Prompt:
Copy exactly the lines of the data below that run from the line holding "prev_of (tr_steps t)" through the line holding "match length done", both ends included.

━━━━━ Data for processing

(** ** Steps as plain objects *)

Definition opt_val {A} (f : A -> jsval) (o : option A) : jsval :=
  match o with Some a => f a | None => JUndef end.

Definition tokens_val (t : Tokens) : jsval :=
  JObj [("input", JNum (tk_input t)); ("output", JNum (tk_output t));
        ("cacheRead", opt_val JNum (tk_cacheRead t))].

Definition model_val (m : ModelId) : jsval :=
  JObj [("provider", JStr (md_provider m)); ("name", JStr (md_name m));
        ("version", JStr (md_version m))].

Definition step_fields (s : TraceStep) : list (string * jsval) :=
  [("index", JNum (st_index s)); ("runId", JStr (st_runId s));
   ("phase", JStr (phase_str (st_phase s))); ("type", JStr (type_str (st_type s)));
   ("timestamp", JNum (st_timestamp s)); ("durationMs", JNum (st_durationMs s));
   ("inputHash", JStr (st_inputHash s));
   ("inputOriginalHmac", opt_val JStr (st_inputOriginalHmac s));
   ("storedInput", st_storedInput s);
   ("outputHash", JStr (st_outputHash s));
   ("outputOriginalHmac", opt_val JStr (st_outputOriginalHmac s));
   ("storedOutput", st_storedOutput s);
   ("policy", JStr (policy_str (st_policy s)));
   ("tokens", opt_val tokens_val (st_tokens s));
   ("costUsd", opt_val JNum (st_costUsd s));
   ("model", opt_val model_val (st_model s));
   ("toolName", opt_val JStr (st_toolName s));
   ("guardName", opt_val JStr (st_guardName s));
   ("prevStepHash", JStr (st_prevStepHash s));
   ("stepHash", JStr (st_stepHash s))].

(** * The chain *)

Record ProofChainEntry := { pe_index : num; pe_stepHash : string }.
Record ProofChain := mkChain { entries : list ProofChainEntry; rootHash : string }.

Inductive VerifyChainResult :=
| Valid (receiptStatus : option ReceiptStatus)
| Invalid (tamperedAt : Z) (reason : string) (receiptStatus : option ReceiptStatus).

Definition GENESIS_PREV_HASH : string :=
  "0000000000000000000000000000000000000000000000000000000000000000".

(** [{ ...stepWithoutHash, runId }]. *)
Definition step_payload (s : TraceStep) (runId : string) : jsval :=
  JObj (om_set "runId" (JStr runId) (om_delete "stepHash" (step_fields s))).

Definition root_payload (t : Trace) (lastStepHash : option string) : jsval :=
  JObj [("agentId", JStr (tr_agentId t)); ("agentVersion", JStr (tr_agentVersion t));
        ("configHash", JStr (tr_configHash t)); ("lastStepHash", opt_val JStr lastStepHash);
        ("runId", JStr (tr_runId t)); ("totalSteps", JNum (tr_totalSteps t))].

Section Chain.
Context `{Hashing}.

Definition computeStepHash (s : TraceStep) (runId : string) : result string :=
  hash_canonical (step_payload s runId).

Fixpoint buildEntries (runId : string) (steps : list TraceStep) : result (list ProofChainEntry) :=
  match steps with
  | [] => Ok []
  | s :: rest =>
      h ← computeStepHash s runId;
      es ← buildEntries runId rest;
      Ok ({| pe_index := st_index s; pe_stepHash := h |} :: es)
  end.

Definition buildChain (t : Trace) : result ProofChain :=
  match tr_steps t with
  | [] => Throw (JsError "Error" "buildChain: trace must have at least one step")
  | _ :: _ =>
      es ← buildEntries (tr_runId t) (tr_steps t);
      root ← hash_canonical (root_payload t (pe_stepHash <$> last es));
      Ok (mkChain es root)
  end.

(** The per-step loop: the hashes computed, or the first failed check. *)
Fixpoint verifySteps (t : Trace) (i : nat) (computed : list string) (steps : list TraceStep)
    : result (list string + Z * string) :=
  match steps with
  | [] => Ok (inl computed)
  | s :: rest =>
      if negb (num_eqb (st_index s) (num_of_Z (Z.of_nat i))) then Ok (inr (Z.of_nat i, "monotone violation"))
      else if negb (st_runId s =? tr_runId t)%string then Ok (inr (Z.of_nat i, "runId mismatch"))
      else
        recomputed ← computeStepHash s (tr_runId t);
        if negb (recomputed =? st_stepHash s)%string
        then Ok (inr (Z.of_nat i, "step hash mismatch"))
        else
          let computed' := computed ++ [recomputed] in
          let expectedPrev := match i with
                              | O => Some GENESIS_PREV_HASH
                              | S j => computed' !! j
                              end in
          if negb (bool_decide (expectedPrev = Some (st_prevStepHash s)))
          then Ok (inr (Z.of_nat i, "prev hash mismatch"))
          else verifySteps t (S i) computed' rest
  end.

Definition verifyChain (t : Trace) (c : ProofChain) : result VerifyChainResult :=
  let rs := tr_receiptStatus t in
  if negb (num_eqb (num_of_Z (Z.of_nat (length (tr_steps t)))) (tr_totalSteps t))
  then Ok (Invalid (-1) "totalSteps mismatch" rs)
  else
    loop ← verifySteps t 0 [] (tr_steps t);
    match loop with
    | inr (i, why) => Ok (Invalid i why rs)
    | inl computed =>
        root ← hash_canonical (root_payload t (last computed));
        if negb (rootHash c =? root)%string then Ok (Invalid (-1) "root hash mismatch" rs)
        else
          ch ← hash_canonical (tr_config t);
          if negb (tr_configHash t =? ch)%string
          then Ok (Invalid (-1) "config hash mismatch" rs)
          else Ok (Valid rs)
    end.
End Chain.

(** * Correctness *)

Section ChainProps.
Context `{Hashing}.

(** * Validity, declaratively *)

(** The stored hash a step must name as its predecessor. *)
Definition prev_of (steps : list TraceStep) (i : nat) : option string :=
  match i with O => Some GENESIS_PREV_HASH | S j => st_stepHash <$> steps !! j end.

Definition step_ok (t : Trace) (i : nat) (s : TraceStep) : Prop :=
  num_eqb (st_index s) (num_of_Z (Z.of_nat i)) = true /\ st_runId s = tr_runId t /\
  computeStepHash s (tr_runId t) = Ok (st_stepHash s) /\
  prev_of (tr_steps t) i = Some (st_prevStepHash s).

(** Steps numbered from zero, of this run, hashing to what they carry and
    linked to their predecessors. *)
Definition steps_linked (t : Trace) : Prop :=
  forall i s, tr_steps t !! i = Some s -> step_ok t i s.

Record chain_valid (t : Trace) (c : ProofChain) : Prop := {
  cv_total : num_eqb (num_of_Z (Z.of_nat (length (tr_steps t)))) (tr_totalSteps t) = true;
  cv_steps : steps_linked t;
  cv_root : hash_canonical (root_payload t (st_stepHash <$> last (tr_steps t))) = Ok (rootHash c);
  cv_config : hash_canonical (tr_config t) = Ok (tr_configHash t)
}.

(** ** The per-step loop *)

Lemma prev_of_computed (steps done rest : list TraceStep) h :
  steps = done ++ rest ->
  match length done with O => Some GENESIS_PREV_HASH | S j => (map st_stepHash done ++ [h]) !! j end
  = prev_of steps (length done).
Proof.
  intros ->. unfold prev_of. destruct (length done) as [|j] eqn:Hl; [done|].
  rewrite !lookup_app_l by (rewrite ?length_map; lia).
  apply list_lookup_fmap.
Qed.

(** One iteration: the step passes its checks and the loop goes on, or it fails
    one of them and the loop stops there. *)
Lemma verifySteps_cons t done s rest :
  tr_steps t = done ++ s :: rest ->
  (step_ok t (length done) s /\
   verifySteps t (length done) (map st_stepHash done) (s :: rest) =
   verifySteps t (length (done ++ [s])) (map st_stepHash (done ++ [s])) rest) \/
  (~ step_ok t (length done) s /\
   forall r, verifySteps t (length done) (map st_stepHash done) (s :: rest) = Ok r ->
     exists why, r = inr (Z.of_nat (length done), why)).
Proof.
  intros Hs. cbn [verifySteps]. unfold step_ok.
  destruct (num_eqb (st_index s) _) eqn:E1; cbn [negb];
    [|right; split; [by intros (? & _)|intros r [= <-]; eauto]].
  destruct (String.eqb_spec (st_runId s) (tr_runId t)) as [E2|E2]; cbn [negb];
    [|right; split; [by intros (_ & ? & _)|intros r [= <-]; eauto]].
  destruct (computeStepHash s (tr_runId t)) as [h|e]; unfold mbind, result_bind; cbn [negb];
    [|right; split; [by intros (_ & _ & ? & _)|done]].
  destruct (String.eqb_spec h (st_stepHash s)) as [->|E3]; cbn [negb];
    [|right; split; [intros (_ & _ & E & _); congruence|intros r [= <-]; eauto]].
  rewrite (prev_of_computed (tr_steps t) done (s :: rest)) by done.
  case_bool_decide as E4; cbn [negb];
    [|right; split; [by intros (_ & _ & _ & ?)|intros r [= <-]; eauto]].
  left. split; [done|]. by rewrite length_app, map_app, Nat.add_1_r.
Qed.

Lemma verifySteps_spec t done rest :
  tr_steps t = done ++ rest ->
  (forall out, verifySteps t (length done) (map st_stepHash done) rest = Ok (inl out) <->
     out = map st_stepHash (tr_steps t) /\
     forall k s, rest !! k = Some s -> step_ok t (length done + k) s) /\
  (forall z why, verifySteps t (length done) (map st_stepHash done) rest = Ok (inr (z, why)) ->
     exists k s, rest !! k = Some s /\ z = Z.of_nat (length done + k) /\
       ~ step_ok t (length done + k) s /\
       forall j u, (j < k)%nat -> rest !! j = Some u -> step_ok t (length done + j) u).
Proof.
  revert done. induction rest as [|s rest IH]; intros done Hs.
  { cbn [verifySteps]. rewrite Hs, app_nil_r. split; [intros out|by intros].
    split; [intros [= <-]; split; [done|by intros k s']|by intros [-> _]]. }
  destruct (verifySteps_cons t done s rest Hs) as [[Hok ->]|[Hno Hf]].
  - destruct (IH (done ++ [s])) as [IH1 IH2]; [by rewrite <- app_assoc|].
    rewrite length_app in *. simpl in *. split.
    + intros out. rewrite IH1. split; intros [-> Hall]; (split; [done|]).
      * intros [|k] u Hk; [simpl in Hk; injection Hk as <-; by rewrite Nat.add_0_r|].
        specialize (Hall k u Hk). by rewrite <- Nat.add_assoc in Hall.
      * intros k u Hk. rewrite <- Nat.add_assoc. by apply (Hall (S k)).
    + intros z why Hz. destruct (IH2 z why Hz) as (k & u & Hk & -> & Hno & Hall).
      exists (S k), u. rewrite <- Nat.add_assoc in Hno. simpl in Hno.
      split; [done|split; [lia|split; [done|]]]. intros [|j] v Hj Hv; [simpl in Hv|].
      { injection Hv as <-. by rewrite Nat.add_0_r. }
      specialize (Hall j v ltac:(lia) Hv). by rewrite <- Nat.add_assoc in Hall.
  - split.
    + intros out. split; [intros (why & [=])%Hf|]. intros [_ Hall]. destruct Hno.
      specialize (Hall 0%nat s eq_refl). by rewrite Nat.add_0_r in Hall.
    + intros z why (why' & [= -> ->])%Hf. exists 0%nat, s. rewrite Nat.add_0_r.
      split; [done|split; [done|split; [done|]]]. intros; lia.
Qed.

━━━━━━━━━━
━━━━━ Data for processing

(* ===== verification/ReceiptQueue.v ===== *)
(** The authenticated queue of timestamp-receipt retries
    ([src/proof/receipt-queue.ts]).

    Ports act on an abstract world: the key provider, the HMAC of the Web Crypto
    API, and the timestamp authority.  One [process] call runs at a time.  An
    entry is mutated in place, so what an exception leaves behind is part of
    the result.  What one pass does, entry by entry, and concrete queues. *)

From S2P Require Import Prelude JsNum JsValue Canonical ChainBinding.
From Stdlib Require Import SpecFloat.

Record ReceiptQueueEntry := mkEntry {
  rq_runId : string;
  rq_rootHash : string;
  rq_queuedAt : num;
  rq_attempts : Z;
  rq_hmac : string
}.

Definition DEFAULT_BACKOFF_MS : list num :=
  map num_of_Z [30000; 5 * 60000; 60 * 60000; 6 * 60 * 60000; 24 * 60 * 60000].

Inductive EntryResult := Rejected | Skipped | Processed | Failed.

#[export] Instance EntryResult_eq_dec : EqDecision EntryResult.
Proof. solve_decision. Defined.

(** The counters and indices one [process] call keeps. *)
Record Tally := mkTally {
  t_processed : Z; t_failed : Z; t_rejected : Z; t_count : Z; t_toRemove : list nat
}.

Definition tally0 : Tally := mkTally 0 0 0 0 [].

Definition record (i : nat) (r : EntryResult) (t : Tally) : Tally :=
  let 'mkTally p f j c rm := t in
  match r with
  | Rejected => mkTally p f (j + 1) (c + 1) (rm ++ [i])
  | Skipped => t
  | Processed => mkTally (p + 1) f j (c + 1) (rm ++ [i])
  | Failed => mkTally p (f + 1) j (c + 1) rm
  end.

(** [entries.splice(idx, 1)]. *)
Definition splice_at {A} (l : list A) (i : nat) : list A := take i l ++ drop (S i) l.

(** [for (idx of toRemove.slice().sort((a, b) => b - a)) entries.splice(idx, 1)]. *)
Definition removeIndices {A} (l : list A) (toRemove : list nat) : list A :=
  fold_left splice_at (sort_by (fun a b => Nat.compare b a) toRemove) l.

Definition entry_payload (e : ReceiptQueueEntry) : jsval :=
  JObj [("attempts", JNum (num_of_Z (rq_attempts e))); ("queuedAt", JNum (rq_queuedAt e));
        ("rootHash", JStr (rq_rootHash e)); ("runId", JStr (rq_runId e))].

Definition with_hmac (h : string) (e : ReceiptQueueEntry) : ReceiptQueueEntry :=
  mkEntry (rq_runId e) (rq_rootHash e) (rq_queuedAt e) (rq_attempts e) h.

━━━━━━━━━━

Written answer:
  prev_of (tr_steps t) i = Some (st_prevStepHash s).

(** Steps numbered from zero, of this run, hashing to what they carry and
    linked to their predecessors. *)
Definition steps_linked (t : Trace) : Prop :=
  forall i s, tr_steps t !! i = Some s -> step_ok t i s.

Record chain_valid (t : Trace) (c : ProofChain) : Prop := {
  cv_total : num_eqb (num_of_Z (Z.of_nat (length (tr_steps t)))) (tr_totalSteps t) = true;
  cv_steps : steps_linked t;
  cv_root : hash_canonical (root_payload t (st_stepHash <$> last (tr_steps t))) = Ok (rootHash c);
  cv_config : hash_canonical (tr_config t) = Ok (tr_configHash t)
}.

(** ** The per-step loop *)

Lemma prev_of_computed (steps done rest : list TraceStep) h :
  steps = done ++ rest ->
  match length done with O => Some GENESIS_PREV_HASH | S j => (map st_stepHash done ++ [h]) !! j end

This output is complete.